The most intriguing observation of this investigation, however, is the prognostic importance of the co-expression of RON and MET, especially for patients with superficial bladder cancer (P=0.03; RR=3.43). This observation has clinical implications because this group of patients represents the largest group of urological malignancy in common practice. Co-expression of both receptors thus appears to signify a distinctive ‘invasive growth’ programme for carcinoma cells. This conclusion essentially concurs with the current hypothesis of crosstalk between subfamily members of the ErbB receptors and their prognostic significance (Wada et al, 1990; Sliwkowski et al, 1994; Pinkas-Kramarski et al, 1996; Chow et al, 2001). Therefore, evaluation of the RON and MET expression status may identify a subset of bladder cancer patients who might require more intensive treatment.

Further support for clinical relevance of RON/MET interaction in human cancer comes from in vitro experiments by Follenzi et al (2000). First, MET and RON exist on the cell membrane surface as preformed dimers before ligand stimulation, and there is a bi-directional transphosphorylation between MET and RON after stimulation with either hepatocyte growth factor or MSP. Second, although RON is a less efficient kinase than MET, formation of MET/RON complexes induces a more efficient RON transphosphorylation by MET, leading to a more sustained signal than that induced by the RON/RON homodimer. Activation of both MET and RON may thus possibly initiate a cooperative or synergistic response to their ligands.

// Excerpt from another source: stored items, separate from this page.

Definition item_text (i : set_item) : string :=
  match i with
  | SetParam column n => column +:+ " = $" +:+ pretty n
  | SetNow column => column +:+ " = CURRENT_TIMESTAMP"
  end.

Fixpoint join (sep : string) (l : list string) : string :=
  match l with
  | [] => ""
  | [x] => x
  | x :: r => x +:+ sep +:+ join sep r
  end.

Definition text (s : statement) : string :=
  match s with
  | SelectPage searching l o =>
      "SELECT id, email, full_name, phone, address, created_at, updated_at FROM customers"
      +:+ where_text searching
      +:+ " ORDER BY created_at DESC LIMIT $" +:+ pretty l
      +:+ " OFFSET $" +:+ pretty o
  | SelectCount searching =>
      "SELECT COUNT(" +:+ String "*" ") FROM customers" +:+ where_text searching
  | Update items i t =>
      "UPDATE customers SET " +:+ join ", " (map item_text items)
      +:+ " WHERE id = $" +:+ pretty i +:+ " AND tenant_id = $" +:+ pretty t
      +:+ " RETURNING id, email, full_name, phone, address, loyalty_points, updated_at"
  end.

(** The value bound to [$n]. *)
Definition param (params : list value) (n : nat) : value :=
  match n with
  | O => VNull
  | S k => default VNull (params !! k)
  end.

End Sql.

Module Pg.

Definition lower (c : ascii) : ascii :=
  let n := nat_of_ascii c in
  if (65 <=? n)%nat && (n <=? 90)%nat then ascii_of_nat (n + 32) else c.

Fixpoint lowercase (s : string) : string :=
  match s with
  | String c r => String (lower c) (lowercase r)
  | EmptyString => EmptyString
  end.

(** [s LIKE p]: [%] is any run of characters, [_] any one character and
    a backslash takes the next pattern character literally.  A pattern
    that ends in a lone backslash is rejected by the store; the patterns
    built by the service end in [%], so that case is given [false]. *)
Fixpoint like (p : string) : string -> bool :=
  match p with
  | EmptyString =>
      fun s => match s with EmptyString => true | String _ _ => false end
  | String c p' =>
      if Ascii.eqb c "%" then
        fix any (s : string) : bool :=
          like p' s || match s with String _ r => any r | EmptyString => false end
      else if Ascii.eqb c "_" then
        fun s => match s with String _ r => like p' r | EmptyString => false end
      else if Ascii.eqb c "\" then
        match p' with
        | String e p'' =>
            fun s =>
              match s with
              | String x r => Ascii.eqb e x && like p'' r
              | EmptyString => false
              end
        | EmptyString => fun _ => false
        end
      else
        fun s =>
          match s with
          | String x r => Ascii.eqb c x && like p' r
          | EmptyString => false
          end
  end.

(** [s ILIKE p] in a [WHERE] clause: case is folded on both sides, and a
    NULL column does not satisfy the condition.  The folding is that of
    the letters A to Z; what the store folds beyond them depends on the
    locale of the database, which is not part of the sources. *)
Definition ilike (s : string) (p : string) : bool :=
  like (lowercase p) (lowercase s).

Definition ilike_null (s : option string) (p : string) : bool :=
  match s with
  | Some v => ilike v p
  | None => false
  end.

(** [WHERE tenant_id = $1 [AND (email ILIKE $2 OR full_name ILIKE $2)]] *)
Definition list_filter (tenant : string) (pattern : option string)
    (c : Customer) : bool :=
  String.eqb (tenant_id c) tenant &&
  match pattern with
  | Some p => ilike (email c) p || ilike_null (full_name c) p
  | None => true
  end.

(** [ORDER BY created_at DESC], as a stable insertion sort: rows with
    equal timestamps keep their stored order.  (The statement names no
    further sort key, so the store is free in the order of such rows.) *)
Fixpoint insert_desc (c : Customer) (l : list Customer) : list Customer :=
  match l with
  | [] => [c]
  | d :: r =>
      if created_at d <=? created_at c then c :: l else d :: insert_desc c r
  end.

Definition order_desc (l : list Customer) : list Customer :=
  foldr insert_desc [] l.

Definition list_columns : list string :=
  ["id"; "email"; "full_name"; "phone"; "address"; "created_at"; "updated_at"].

(** The largest [bigint]. *)
Definition bigint_max : Z := 9223372036854775807.

(** The store accepts a [LIMIT] or [OFFSET] parameter only when it is a
    non-negative [bigint]; a number that is not finite, negative or
    beyond [bigint_max] raises.  (The driver sends a number as its
    decimal text, which is exact up to [2 ^ 53]; the properties of pages
    below keep to such bounds.) *)
Definition row_count (n : JS.number) : option nat :=
  match n with
  | Some z => if (0 <=? z) && (z <=? bigint_max) then Some (Z.to_nat z) else None
  | None => None
  end.

(** The list query; [None] when the store raises. *)
Definition select_page (tenant : string) (pattern : option string)
    (limit offset : JS.number) (rows : list Customer) : option (list row) :=
  match row_count limit, row_count offset with
  | Some l, Some o =>
      Some (map (project list_columns)
              (take l (drop o (order_desc (filter (fun c => list_filter tenant pattern c = true) rows)))))
  | _, _ => None
  end.

(** [SELECT COUNT( * )] under the same [WHERE] clause. *)
Definition select_count (tenant : string) (pattern : option string)
    (rows : list Customer) : N :=
  N.of_nat (length (filter (fun c => list_filter tenant pattern c = true) rows)).

Definition one_columns : list string :=
  ["id"; "email"; "full_name"; "phone"; "address"; "loyalty_points";
   "created_at"; "updated_at"].

(** [WHERE id = $1 AND tenant_id = $2] *)
Definition is_customer (i tenant : string) (c : Customer) : bool :=
  String.eqb (id c) i && String.eqb (tenant_id c) tenant.

Definition select_one (i tenant : string) (rows : list Customer) : list row :=
  map (project one_columns) (filter (fun c => is_customer i tenant c = true) rows).

(** [SELECT id ... WHERE tenant_id = $1 AND email = $2] *)
Definition has_email (tenant mail : string) (c : Customer) : bool :=
  String.eqb (tenant_id c) tenant && String.eqb (email c) mail.

Definition select_existing (tenant mail : string) (rows : list Customer) : list row :=
  map (project ["id"]) (filter (fun c => has_email tenant mail c = true) rows).

(** The stored table together with the sequence its ids are drawn from. *)
Record Store := {
  rows : list Customer;
  serial : N
}.

Definition created_columns : list string :=
  ["id"; "email"; "full_name"; "phone"; "address"; "created_at"].

(** [INSERT INTO customers (...) VALUES ($1..$6, CURRENT_TIMESTAMP,
    CURRENT_TIMESTAMP) RETURNING ...].  Modelled from the spec: [id] is
    an opaque identifier assigned by the store (here the next number of
    a sequence) and [loyalty_points], which the statement does not list,
    takes the column default [points_default]. *)
Definition insert (points_default : option Z) (now : Z)
    (tenant mail hash : string) (name tel addr : option string)
    (st : Store) : Store * list row :=
  let c := {| id := pretty (serial st); tenant_id := tenant; email := mail;
              password_hash := hash; full_name := name; phone := tel;
              address := addr; loyalty_points := points_default;
              created_at := now; updated_at := now |} in
  ({| rows := rows st ++ [c]; serial := N.succ (serial st) |},
   [project created_columns c]).

Definition as_text (v : value) : option string :=
  match v with
  | VText s => Some s
  | _ => None
  end.

Definition as_int (v : value) : option Z :=
  match v with
  | VInt n => Some n
  | _ => None
  end.

(** One [column = value] item of a [SET] list, applied to a row.  Only
    the columns the update statement can name are written. *)
Definition assign (c : Customer) (a : string * value) : Customer :=
  let '(name, v) := a in
  if String.eqb name "full_name" then
    {| id := id c; tenant_id := tenant_id c; email := email c;
       password_hash := password_hash c; full_name := as_text v;
       phone := phone c; address := address c;
       loyalty_points := loyalty_points c;
       created_at := created_at c; updated_at := updated_at c |}
  else if String.eqb name "phone" then
    {| id := id c; tenant_id := tenant_id c; email := email c;
       password_hash := password_hash c; full_name := full_name c;
       phone := as_text v; address := address c;
       loyalty_points := loyalty_points c;
       created_at := created_at c; updated_at := updated_at c |}
  else if String.eqb name "address" then
    {| id := id c; tenant_id := tenant_id c; email := email c;
       password_hash := password_hash c; full_name := full_name c;
       phone := phone c; address := as_text v;
       loyalty_points := loyalty_points c;
       created_at := created_at c; updated_at := updated_at c |}
  else if String.eqb name "loyalty_points" then
    {| id := id c; tenant_id := tenant_id c; email := email c;
       password_hash := password_hash c; full_name := full_name c;
       phone := phone c; address := address c;
       loyalty_points := as_int v;
       created_at := created_at c; updated_at := updated_at c |}
  else if String.eqb name "updated_at" then
    {| id := id c; tenant_id := tenant_id c; email := email c;
       password_hash := password_hash c; full_name := full_name c;
       phone := phone c; address := address c;
       loyalty_points := loyalty_points c;
       created_at := created_at c;
       updated_at := match v with VTime t => t | _ => updated_at c end |}
  else c.

Definition updated_columns : list string :=
  ["id"; "email"; "full_name"; "phone"; "address"; "loyalty_points";
   "updated_at"].

Definition item_value (now : Z) (params : list value) (i : Sql.set_item)
    : string * value :=
  match i with
  | Sql.SetParam column n => (column, Sql.param params n)
  | Sql.SetNow column => (column, VTime now)
  end.

Definition update_row (now : Z) (items : list Sql.set_item)
    (params : list value) (i tenant : string) (c : Customer) : Customer :=
  if is_customer i tenant c
  then fold_left assign (map (item_value now params) items) c
  else c.

(** Running a statement against the table; [None] when the store
    raises.  Each runner reads the parameters its statement names. *)
Definition as_number (v : value) : JS.number :=
  match v with
  | VNum n => n
  | _ => None
  end.

Definition pattern_of (searching : bool) (params : list value) : option string :=
  if searching then as_text (Sql.param params 2) else None.

Definition run_page (s : Sql.statement) (params : list value)
    (st : Store) : option (list row) :=
  match s, Sql.param params 1 with
  | Sql.SelectPage searching l o, VText tenant =>
      select_page tenant (pattern_of searching params)
        (as_number (Sql.param params l)) (as_number (Sql.param params o))
        (rows st)
  | _, _ => None
  end.

Definition run_count (s : Sql.statement) (params : list value)
    (st : Store) : option N :=
  match s, Sql.param params 1 with
  | Sql.SelectCount searching, VText tenant =>
      Some (select_count tenant (pattern_of searching params) (rows st))
  | _, _ => None
  end.

(** [UPDATE ... RETURNING ...]: every row matching the [WHERE] clause
    takes the assignments in order; the rows written are returned. *)
Definition run_update (now : Z) (s : Sql.statement) (params : list value)
    (st : Store) : option (Store * list row) :=
  match s with
  | Sql.Update items i_at t_at =>
      match Sql.param params i_at, Sql.param params t_at with
      | VText i, VText tenant =>
          Some ({| rows := map (update_row now items params i tenant) (rows st);
                   serial := serial st |},
                map (fun c => project updated_columns
                                (update_row now items params i tenant c))
                  (filter (fun c => is_customer i tenant c = true) (rows st)))
      | _, _ => None
      end
  | _ => None
  end.

Definition sum_points (l : list Z) : Z := fold_right Z.add 0 l.

(** [SELECT COUNT( * ), SUM(loyalty_points), AVG(loyalty_points) ...
    WHERE tenant_id = $1]: always one row; the aggregates skip NULLs and
    are NULL when nothing is left.  The count and the sum come as the
    text of a [bigint], the average as the text of a [numeric]. *)
Definition select_stats (tenant : string) (rows : list Customer) : row :=
  let mine := filter (fun c => String.eqb (tenant_id c) tenant = true) rows in
  let points := omap loyalty_points mine in
  [("total_customers", VText (pretty (N.of_nat (length mine))));
   ("total_loyalty_points",
     match points with
     | [] => VNull
     | _ :: _ => VText (pretty (sum_points points))
     end);
   ("avg_loyalty_points",
     match points with
     | [] => VNull
     | _ :: _ => VRat (sum_points points) (Pos.of_nat (length points))
     end)].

Further investigation is mandatory to clarify the benefits of combined therapies against RON/MET receptors and their signal transducers.

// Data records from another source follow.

(** What main does before the if/elif chain (lines 242-251). *)
Definition main_prologue (loaded : Row) (a : Args) : list Event :=
  [ EvLog "info" [format "starting AdsDataSqlSync.app with {}, {}"
                    [VStr (command a); fileType a]];
    EvCall (VGlobal "create_engine")
      [dict_get loaded "INGEST_DATABASE" default_database];
    EvCall (VAttr (main_nonbib_db_engine loaded) "connect") [];
    EvCall (VGlobal "create_engine")
      [dict_get loaded "METRICS_DATABASE" default_database];
    EvCall (VAttr (main_metrics_db_engine loaded) "connect") [] ].

(** What main does after the chain (lines 379-382). *)
Definition main_epilogue (loaded : Row) (a : Args) : list Event :=
  [ EvCall (VAttr (main_nonbib_db_conn loaded) "close") [];
    EvLog "info" [format "completed columnFileIngest with {}, {}"
                    [VStr (command a); fileType a]] ].

(** The if/elif chain of main, with main's local variables in place. *)
Definition main_dispatch (env : Env) (loaded : Row) (a : Args) : M unit :=
  dispatch (parse_args a)
    (arms env loaded (parse_args a)
       (main_nonbib_db_engine loaded) (main_nonbib_db_conn loaded)
       (main_metrics_db_engine loaded) (main_metrics_db_conn loaded))
    (illegal_command (parse_args a)).

End Run.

In our series, the most important prognostic indicators for bladder cancer patients were, first, multiple tumours at diagnosis and, second, advanced tumour stage. A similar discovery was also reported in some earlier studies (Holmang et al, 1995; Crew et al, 1997; Cheng et al, 2002), although no complete rationale was proposed to explain for the occurrence. Since dysplastic change in the field mucosa correlates well with clinical outcome in cancer patients, multiple tumours at diagnosis may represent a sign of unstable urothelium. Alternatively, if multiple bladder cancers are monoclonal in origin (Sidransky et al, 1992), the occurrence might signify an intraluminal spreading and implantation of tumour cells. A prospective study is necessary to verify the consequences of such spreading and implantation before determining what might be appropriate treatment plans for bladder cancer patients.

In summary, the results of our study indicate that RON-related molecular events are important in the progression of bladder carcinogenesis. Evaluation of the expression pattern of MET and RON is of great help in selecting bladder cancer patients for more aggressive therapy.